Bank of America cited Tesla's fundraising potential for its more optimistic forecasts. In December, the company announced it would sell up to $5 billion worth of shares to raise additional funds to expand the plant. The proposal stimulates a growth cycle that allows Tesla to more efficiently build up production capacity while maintaining healthy cash reserves, the bank said in a statement.
"It is important to understand that the higher the value of Tesla's shares rises, the cheaper the capital becomes to finance growth, which is then rewarded by investors with a higher share price," the analysts said.
Tesla shares fell 7.2 percent on Monday amid a broader market slump. Shares have remained about 20 percent higher since the start of the year as the automaker's giant 2020 rally continues into the new year.
Analysts warn that the backlash to Tesla's recursive growth could lead to a decline in stocks as quickly as their growth. If the trend of self-fulfillment observed in recent weeks collapses, the tesla capital crane may quickly run out and sales will exceed the acceptable level. That risk helps explain the recent volatility in Tesla's stock, the team said.

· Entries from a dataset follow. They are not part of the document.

(* ===== verification/Collections.v ===== *)
(** * Texts, sorting and counting

    What the components share about collections: splitting of texts, sorted and
    deduplicated texts, occurrences in a list and sums over a finite map. *)
From stdpp Require Import sorting.
From S2P Require Import Prelude.

(** * Splitting strings

    [str::split] and [str::split_once] on one ASCII character, shared by the
    components that take identifiers and paths apart. *)

(** [str::split(c)]. *)
Fixpoint split_on (c : Ascii.ascii) (s : string) : list string :=
  match s with
  | EmptyString => [""]
  | String a s =>
      if Ascii.eqb a c then "" :: split_on c s
      else match split_on c s with
           | [] => [String a ""]
           | x :: xs => String a x :: xs
           end
  end.

(** [str::split_once(c)]. *)
Fixpoint split_once (c : Ascii.ascii) (s : string) : option (string * string) :=
  match s with
  | EmptyString => None
  | String a s =>
      if Ascii.eqb a c then Some ("", s)
      else '(l, r) ← split_once c s; Some (String a l, r)
  end.

(** [c] does not occur in [s]. *)
Definition free_of (c : Ascii.ascii) (s : string) : bool := str_all (fun a => negb (Ascii.eqb a c)) s.

Fixpoint join_with (c : Ascii.ascii) (l : list string) : string :=
  match l with
  | [] => ""
  | [x] => x
  | x :: xs => x +:+ String c (join_with c xs)
  end.

Section Split.
Variable c : Ascii.ascii.

Lemma split_on_free s : free_of c s = true -> split_on c s = [s].
Proof.
  unfold free_of. induction s as [|a s IH]; simpl; [done|].
  intros [Ha Hs]%andb_true_iff. destruct (Ascii.eqb a c); [done|]. by rewrite IH.
Qed.

Lemma split_on_app s r : free_of c s = true -> split_on c (s +:+ String c r) = s :: split_on c r.
Proof.
  unfold free_of. induction s as [|a s IH]; simpl; [by rewrite Ascii.eqb_refl|].
  intros [Ha Hs]%andb_true_iff. destruct (Ascii.eqb a c); [done|]. by rewrite IH.
Qed.

Lemma split_on_pieces s : Forall (fun x => free_of c x = true) (split_on c s) /\ split_on c s <> [].
Proof.
  induction s as [|a s [IH Hn]]; simpl; [split; [by repeat constructor|done]|].
  destruct (Ascii.eqb a c) eqn:E; [split; [by constructor|done]|].
  destruct (split_on c s) as [|x xs]; [done|]. inversion_clear IH.
  split; [|done]. constructor; [|done]. unfold free_of in *. simpl. by rewrite E.
Qed.

Lemma join_split s : join_with c (split_on c s) = s.
Proof.
  induction s as [|a s IH]; simpl; [done|]. pose proof (split_on_pieces s) as [_ Hn].
  destruct (Ascii.eqb a c) eqn:E.
  - apply ascii_eqb_eq in E as ->. destruct (split_on c s) as [|x xs]; [done|].
    simpl in *. by rewrite IH.
  - destruct (split_on c s) as [|x xs]; [done|]. simpl in *. destruct xs; by rewrite <- IH.
Qed.

Lemma split_join l :
  l <> [] -> Forall (fun x => free_of c x = true) l -> split_on c (join_with c l) = l.
Proof.
  intros Hn Hl. induction Hl as [|x l Hx Hl IH]; [done|]. destruct l as [|y l]; [by apply split_on_free|].
  change (join_with c (x :: y :: l)) with (x +:+ String c (join_with c (y :: l))).
  rewrite split_on_app by done. by rewrite IH.
Qed.

Lemma split_once_app l r : free_of c l = true -> split_once c (l +:+ String c r) = Some (l, r).
Proof.
  unfold free_of. induction l as [|a l IH]; simpl; [by rewrite Ascii.eqb_refl|].
  intros [Ha Hl]%andb_true_iff. destruct (Ascii.eqb a c); [done|]. by rewrite IH.
Qed.

Lemma split_once_Some s l r :
  split_once c s = Some (l, r) <-> s = l +:+ String c r /\ free_of c l = true.
Proof.
  split; [|intros [-> Hl]; by apply split_once_app]. unfold free_of.
  revert l. induction s as [|a s IH]; intros l; simpl; [done|]. destruct (Ascii.eqb a c) eqn:E.
  - apply ascii_eqb_eq in E as ->. by intros [= <- <-].
  - destruct (split_once c s) as [[l' r']|]; simpl; [|done]. intros [= <- <-].
    destruct (IH l' eq_refl) as [-> Hf]. split; [done|]. simpl. by rewrite E.
Qed.
End Split.

(** * Sorting texts

    [sort_unstable] and [dedup] on vectors of texts, as the crates use them for
    canonical orders, and what they keep: the elements, their order and their
    uniqueness. *)

Definition sort_strings (l : list string) : list string := merge_sort String.le l.

(** [Vec::dedup]: runs of equal neighbours are reduced to one. *)
Fixpoint dedup_strings (l : list string) : list string :=
  match l with
  | x :: (y :: _) as t => if String.eqb x y then dedup_strings t else x :: dedup_strings t
  | _ => l
  end.

Definition sorted_unique (l : list string) : list string := dedup_strings (sort_strings l).

Lemma sort_strings_perm l : sort_strings l ≡ₚ l.
Proof. apply merge_sort_Permutation. Qed.
Lemma sort_strings_sorted l : StronglySorted String.le (sort_strings l).
Proof. apply StronglySorted_merge_sort; apply _. Qed.
Lemma sort_strings_unique l l' : StronglySorted String.le l -> l ≡ₚ l' -> sort_strings l' = l.
Proof.
  intros Hl Hp. eapply (StronglySorted_unique String.le); [apply sort_strings_sorted|done|].
  by rewrite sort_strings_perm.
Qed.
Lemma sort_strings_ext l l' : l ≡ₚ l' -> sort_strings l = sort_strings l'.
Proof.
  intros Hp. symmetry. apply sort_strings_unique; [apply sort_strings_sorted|].
  by rewrite sort_strings_perm.
Qed.
Lemma elem_of_sort_strings x l : x ∈ sort_strings l <-> x ∈ l.
Proof. by rewrite sort_strings_perm. Qed.

Lemma elem_of_dedup_strings x l : x ∈ dedup_strings l <-> x ∈ l.
Proof.
  induction l as [|y [|z l] IH]; [done|done|]. cbn [dedup_strings] in *.
  destruct (String.eqb_spec y z) as [->|]; [rewrite IH|rewrite !elem_of_cons, IH];
    rewrite !elem_of_cons; tauto.
Qed.
Lemma dedup_strings_sorted l :
  StronglySorted String.le l -> StronglySorted String.le (dedup_strings l).
Proof.
  induction l as [|y [|z l] IH]; [done|done|]. intros [Hs Hy]%StronglySorted_inv.
  cbn [dedup_strings] in *. specialize (IH Hs). destruct (String.eqb y z); [done|].
  constructor; [done|]. apply Forall_forall. intros x Hx.
  apply (elem_of_dedup_strings x (z :: l)) in Hx. by apply (proj1 (Forall_forall _ _) Hy).
Qed.
Lemma dedup_strings_nodup l : StronglySorted String.le l -> NoDup (dedup_strings l).
Proof.
  induction l as [|y [|z l] IH]; [constructor|by intros; apply NoDup_singleton|].
  intros [Hs Hy]%StronglySorted_inv.
  cbn [dedup_strings] in *. specialize (IH Hs). destruct (String.eqb_spec y z) as [->|Hne]; [done|].
  constructor; [|done]. intros Hin. apply (elem_of_dedup_strings y (z :: l)) in Hin.
  apply Hne. apply StronglySorted_inv in Hs as [_ Hz]. apply elem_of_cons in Hin as [->|Hin]; [done|].
  apply (anti_symm String.le); [by inversion_clear Hy|by apply (proj1 (Forall_forall _ _) Hz)].
Qed.
Lemma elem_of_sorted_unique x l : x ∈ sorted_unique l <-> x ∈ l.
Proof. unfold sorted_unique. by rewrite elem_of_dedup_strings, elem_of_sort_strings. Qed.
Lemma sorted_unique_sorted l : StronglySorted String.le (sorted_unique l).
Proof. apply dedup_strings_sorted, sort_strings_sorted. Qed.
Lemma sorted_unique_nodup l : NoDup (sorted_unique l).
Proof. apply dedup_strings_nodup, sort_strings_sorted. Qed.

(** The canonical list of a set of texts. *)
Lemma sorted_unique_ext l l' : (forall x, x ∈ l <-> x ∈ l') -> sorted_unique l = sorted_unique l'.
Proof.
  intros He. eapply (StronglySorted_unique String.le); [apply sorted_unique_sorted..|].
  apply NoDup_Permutation; [apply sorted_unique_nodup..|]. intros x.
  by rewrite !elem_of_sorted_unique.
Qed.

(** * Counting

    Occurrences in a list and sums over a finite map, with how they change when
    an entry is added, replaced or removed. *)

(** How often [x] occurs in [l]. *)
Definition occ (x : string) (l : list string) : nat := length (filter (fun y => y = x) l).

Lemma occ_app x l k : occ x (l ++ k) = occ x l + occ x k.
Proof. unfold occ. by rewrite filter_app, length_app. Qed.
Lemma occ_cons x y l : occ x (y :: l) = (if decide (y = x) then 1 else 0) + occ x l.
Proof. unfold occ. rewrite filter_cons. by destruct (decide (y = x)). Qed.
Lemma occ_single x y : occ x [y] = if decide (y = x) then 1 else 0.
Proof. rewrite occ_cons. unfold occ. simpl. lia. Qed.
Lemma occ_perm x l k : l ≡ₚ k -> occ x l = occ x k.
Proof. unfold occ. by intros ->. Qed.
Lemma occ_pos x l : 0 < occ x l <-> x ∈ l.
Proof.
  induction l as [|y l IH]; [split; [unfold occ; simpl; lia|by intros ?%elem_of_nil]|].
  rewrite occ_cons, elem_of_cons, <- IH. destruct (decide (y = x)) as [->|].
  - split; [auto|lia].
  - split; [auto|intros [->|]; [done|lia]].
Qed.

(** ** Sums over a map *)
Section Sum.
Context {K A : Type} `{Countable K}.

(** The sum of [f] over the entries of [m]. *)
Definition map_sum (f : K -> A -> nat) (m : gmap K A) : nat :=
  map_fold (fun k a n => f k a + n) 0 m.

Lemma map_sum_empty f : map_sum f ∅ = 0.
Proof. apply map_fold_empty. Qed.

Lemma map_sum_insert f m k a :
  m !! k = None -> map_sum f (<[k := a]> m) = f k a + map_sum f m.
Proof. intros Hk. unfold map_sum. rewrite map_fold_insert_L; [done|intros; lia|done]. Qed.

Lemma map_sum_delete f m k a : m !! k = Some a -> map_sum f m = f k a + map_sum f (delete k m).
Proof. intros Hk. unfold map_sum. rewrite (map_fold_delete_L _ _ k a m); [done|intros; lia|done]. Qed.

(** Replacing the entry of [k] exchanges its term. *)
Lemma map_sum_replace f m k a b :
  m !! k = Some a -> map_sum f (<[k := b]> m) + f k a = f k b + map_sum f m.
Proof.
  intros Hk. rewrite (map_sum_delete f m k a Hk).
  rewrite <- (insert_delete_eq m k b), map_sum_insert by apply lookup_delete_eq. lia.
Qed.

Lemma map_sum_ext f g m :
  (forall k a, m !! k = Some a -> f k a = g k a) -> map_sum f m = map_sum g m.
Proof.
  induction m as [|k a m Hk IH] using map_ind; intros He; [by rewrite !map_sum_empty|].
  rewrite !map_sum_insert by done. rewrite (He k a) by apply lookup_insert_eq.
  rewrite IH; [done|]. intros j b Hj. apply He. rewrite lookup_insert_ne; [done|congruence].
Qed.

Lemma map_sum_le f g m :
  (forall k a, m !! k = Some a -> f k a <= g k a) -> map_sum f m <= map_sum g m.
Proof.
  induction m as [|k a m Hk IH] using map_ind; intros He; [by rewrite !map_sum_empty|].
  rewrite !map_sum_insert by done. specialize (He k a) as Hka. rewrite lookup_insert_eq in Hka.
  specialize (Hka eq_refl). specialize (IH ltac:(intros j b Hj; apply He;
    rewrite lookup_insert_ne; [done|congruence])). lia.
Qed.

Lemma map_sum_lookup_le f m k a : m !! k = Some a -> f k a <= map_sum f m.
Proof. intros Hk. rewrite (map_sum_delete f m k a Hk). lia. Qed.
End Sum.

The bank now expects the winning bull series to continue. Tesla's ability to actively build new plants to meet high demand will increase supply volumes and improve its ability to raise money through stock offerings. While manufacturing problems and lack of cash haunted the company just a few years ago, Tesla's rapid valuation removes those concerns and strengthens the automaker's position as the world's dominant electric car maker, according to Bank of America.
"Simply put, Tesla is a revolutionary new company that may or may not be dominant in the long run, but it doesn't matter if it can continue to fund excessive growth with little or no capital to expand capacity," the team added.
Tesla was trading at $847.06 as of 10:25 a.m. ET on Monday. The company has 21 "buy" ratings, 45 "hold" ratings and 20 "sell" ratings from analysts.